DATA TO PROCESS:
(** [for x in obj]: a list gives its elements, a dict its keys, a string
    its characters. *)
Definition py_iter (obj : pyval) : result (list pyval) :=
  match obj with
  | PList l => Ok l
  | PDict d => Ok (map (fun kv => PStr (fst kv)) d)
  | PStr s => Ok (chars s)
  | _ => Raise (mkExn TypeError "object is not iterable")
  end.

(** [isinstance(v, dict)] *)
Definition is_dict (v : pyval) : bool :=
  match v with PDict _ => true | _ => false end.

(** [v == 'literal'] *)
Definition py_eq_str (v : pyval) (s : string) : bool :=
  match v with
  | PStr s' => String.eqb s' s
  | _ => false
  end.

(** Truth value of an object. *)
Definition py_truthy (v : pyval) : bool :=
  match v with
  | PNone => false
  | PBool b => b
  | PInt z => negb (Z.eqb z 0)
  | PStr s => negb (String.eqb s "")
  | PList l => match l with [] => false | _ => true end
  | PDict d => match d with [] => false | _ => true end
  end.

(** [any(f(x) for x in l)]: stops at the first true. *)
Fixpoint any_m {A} (f : A -> result bool) (l : list A) : result bool :=
  match l with
  | [] => Ok false
  | x :: r => b <- f x ;; if b then Ok true else any_m f r
  end.

(** [sum(1 for x in l if f(x))] *)
Fixpoint count_m {A} (f : A -> result bool) (l : list A) : result nat :=
  match l with
  | [] => Ok 0
  | x :: r => b <- f x ;; n <- count_m f r ;; Ok (if b then S n else n)
  end.

(** [threat.get('severity') == 'high'] *)
Definition severity_is_high (threat : pyval) : result bool :=
  s <- py_get threat "severity" PNone ;; Ok (py_eq_str s "high").

(** [obj.get('status') == lit] *)
Definition status_is (obj : pyval) (lit : string) : result bool :=
  s <- py_get obj "status" PNone ;; Ok (py_eq_str s lit).

(** ** Threat-level determination *)

(** [scanner/tasks.py], [determine_threat_level_with_virustotal]. *)
Definition determine_threat_level_with_virustotal
    (clamav_result yara_result virustotal_threats : pyval) : result string :=
  cths <- py_get clamav_result "threats" (PList []) ;;
  clamav_threats <- py_len cths ;;
  yths <- py_get yara_result "threats" (PList []) ;;
  yara_threats <- py_len yths ;;
  vt_threats <- py_len virustotal_threats ;;
  (* Check for errors *)
  all_error <- and_then (status_is clamav_result "error")
                 (and_then (status_is yara_result "error")
                           (Ok (Nat.eqb vt_threats 0))) ;;
  if all_error then Ok "unknown" else
  (* High threat: Any engine detected malware *)
  malware <- or_else (status_is clamav_result "infected")
               (l <- py_iter virustotal_threats ;; any_m severity_is_high l) ;;
  if malware then Ok "high" else
  (* Medium threat: Multiple detections or suspicious patterns *)
  let total_detections := clamav_threats + yara_threats + vt_threats in
  if (3 <=? total_detections)%nat then Ok "high"
  else if (1 <=? total_detections)%nat then
    ys <- (t <- py_get yara_result "threats" (PList []) ;; py_iter t) ;;
    hy <- count_m severity_is_high ys ;;
    vs <- py_iter virustotal_threats ;;
    hv <- count_m severity_is_high vs ;;
    let high_severity_count := hy + hv in
    if (0 <? high_severity_count)%nat then Ok "high"
    else if (2 <=? total_detections)%nat then Ok "medium"
    else Ok "low"
  else
  (* Clean: No threats detected *)
  Ok "clean".

(** [scanner/utils.py], [determine_threat_level]. *)
Definition determine_threat_level (clamav_result yara_result : pyval)
  : result string :=
  cths <- py_get clamav_result "threats" (PList []) ;;
  clamav_threats <- py_len cths ;;
  yths <- py_get yara_result "threats" (PList []) ;;
  yara_threats <- py_len yths ;;
  (* Check for errors *)
  all_error <- and_then (status_is clamav_result "error")
                        (status_is yara_result "error") ;;
  if all_error then Ok "unknown" else
  (* High threat: ClamAV detected malware *)
  infected <- status_is clamav_result "infected" ;;
  if infected then Ok "high" else
  (* Medium threat: YARA detected suspicious patterns *)
  suspicious <- status_is yara_result "suspicious" ;;
  if suspicious then
    ys <- (t <- py_get yara_result "threats" (PList []) ;; py_iter t) ;;
    high_severity_count <- count_m severity_is_high ys ;;
    if (0 <? high_severity_count)%nat then Ok "high"
    else if (3 <=? yara_threats)%nat then Ok "medium"
    else Ok "low"
  else
  (* Clean: No threats detected *)
  Ok "clean".

(** An engine result as the scanners build it. *)
Definition mk_result (status message : string) (threats : list pyval) : pyval :=
  PDict [("status", PStr status); ("message", PStr message);
         ("threats", PList threats)].

(** ** The environment of a scan

    Everything outside the Python code is an oracle of the [world]: the
    file system, the ClamAV daemon, the yara library, the VirusTotal client,
    the database.  Each oracle can answer with an exception wherever the
    real call can raise one. *)

(** One pass of the connection loop of [scan_with_clamav]:
    [pyclamd.ClamdAgnostic(...)] followed by [cd.ping()]. *)
Inductive clamd_attempt : Type :=
| ConnRaises (e : exn)
| PingFalse
| PingTrue.

(** [cd.scan_file(path)]: [None], or a dict from file name to a pair
    (['FOUND'], signature) or (['ERROR'], reason). *)
Inductive clamd_scan : Type :=
| ScanRaises (e : exn)
| ScanNone
| ScanDict (entries : list (string * (string * string))).

Record YaraRule : Type := mkYaraRule {
  rule_name : string;
  rule_content : string;
  rule_is_active : bool
}.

EXERCISE: Start with the line above that contains "Definition determine_threat_level (clamav_result" and stop after the line that contains "high_severity_count <- count_m". Output those lines exactly, and only those.

RESPONSE TO THIS EXERCISE:
Definition determine_threat_level (clamav_result yara_result : pyval)
  : result string :=
  cths <- py_get clamav_result "threats" (PList []) ;;
  clamav_threats <- py_len cths ;;
  yths <- py_get yara_result "threats" (PList []) ;;
  yara_threats <- py_len yths ;;
  (* Check for errors *)
  all_error <- and_then (status_is clamav_result "error")
                        (status_is yara_result "error") ;;
  if all_error then Ok "unknown" else
  (* High threat: ClamAV detected malware *)
  infected <- status_is clamav_result "infected" ;;
  if infected then Ok "high" else
  (* Medium threat: YARA detected suspicious patterns *)
  suspicious <- status_is yara_result "suspicious" ;;
  if suspicious then
    ys <- (t <- py_get yara_result "threats" (PList []) ;; py_iter t) ;;
    high_severity_count <- count_m severity_is_high ys ;;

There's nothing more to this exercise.